WHAT THIS STUDY ADDS:
This study included children hospitalized for abdominal trauma at all types of acute care hospitals across the country. It therefore provides a more representative sample of children hospitalized with abdominal trauma than previous studies.
In 2006, there were ∼3500 hospitalizations for abdominal trauma among US children 9 years old and younger. Nearly 6%, or just >200 of these hospitalizations, were for children with abusive abdominal trauma (AAT).1 Among children aged younger than 1 year, 25% of all abdominal trauma was the result of child abuse.1
Several studies have suggested that children with AAT have poorer outcomes than children with noninflicted injury; however, these studies included a select sample of children with inflicted abdominal trauma, limited to a single hospital or to pediatric trauma centers.2,3 The purpose of the present study was to examine a representative sample of young children with AAT to determine if an abusive mechanism is associated with poorer outcomes. We hypothesized that children with AAT would have higher mortality rates, longer hospitalizations, and higher charges for medical care than children with noninflicted abdominal trauma.
METHODS
The Kids' Inpatient Database (KID) is a database of inpatient hospital stays developed by the Agency for Healthcare Research and Quality as part of its Healthcare Cost and Utilization Project. It is the only all-payer inpatient care database for children in the United States. Data sets are released every 3 years, and each set contains a sample of 80% of all child acute care hospitalizations, with nearly 3 million hospitalizations from 36 states.
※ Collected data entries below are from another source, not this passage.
(** * LMArenaBridge multi-instance core: pool coordinator, health monitor,
      load balancer.

    A shallow embedding of [modules/browser_manager.py],
    [modules/instance_coordinator.py], [modules/health_monitor.py] and
    [modules/load_balancer.py].

    Conventions of the embedding:
    - instance and request ids are Python [str], here [string];
    - a Python [set] is a [gset string]; the order in which Python iterates
      over a set is not fixed by the language, so [list(s)] is modelled by an
      explicit enumeration of the set (see [enumerates]);
    - a Python [dict] whose iteration order is observed is an insertion
      ordered association list ([dict]); the others are [gmap];
    - configuration integers are [Z]; lengths and counters are [nat];
    - Python floats (seconds, averages, load) are read as exact rationals
      [Qc]; [time.time()] and [datetime.now()] are explicit clock readings;
    - what the outside world decides (the uuid drawn for a new instance, how
      the browser launch went, random draws, what other tasks do while a
      coroutine sleeps) enters as an explicit argument;
    - [try: ... except Exception: return X] is the total function returning
      [X] on the failing branch. *)

From Stdlib Require Import ZArith QArith Qcanon String List Lia.
From stdpp Require Import base gmap sets list strings.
Specific data elements include up to 15 discharge diagnoses per hospitalization, up to 4 external cause of injury codes, patient demographics (age, gender, race, and insurance status), length of stay, procedures, and discharge disposition. The 2 most recent data releases are from 2003 and 2006.
Hospitalizations for abdominal trauma were identified by using International Classification of Disease, Ninth Edition, Clinical Modification (ICD-9-CM) codes 863.0 to 869.16 (abdominal organ injury) and 902.0 to 902.9 (abdominal vascular injury). A hospitalization was included in the analysis if any 1 of these ICD-9-CM codes was present in ≥1 of the 15 diagnosis variables contained in KID. Child abuse hospitalizations were identified by either an ICD-9-CM code for child abuse (995.5) or an external cause of injury code for inflicted injury (E-960–E-969).
Because the majority of child abuse injuries are identified in young children,4 cases were limited to children aged 9 years old or younger. All abdominal trauma hospitalizations for children ages 0 to 9 years were identified from the 2003 and 2006 KID databases and were combined into a single data file.
Specific outcomes examined included mortality, length of hospital stay, and total charges. In the KID databases, mortality is a dichotomous variable reflecting whether the child died before hospital discharge. Length of stay and total charges are both continuous variables.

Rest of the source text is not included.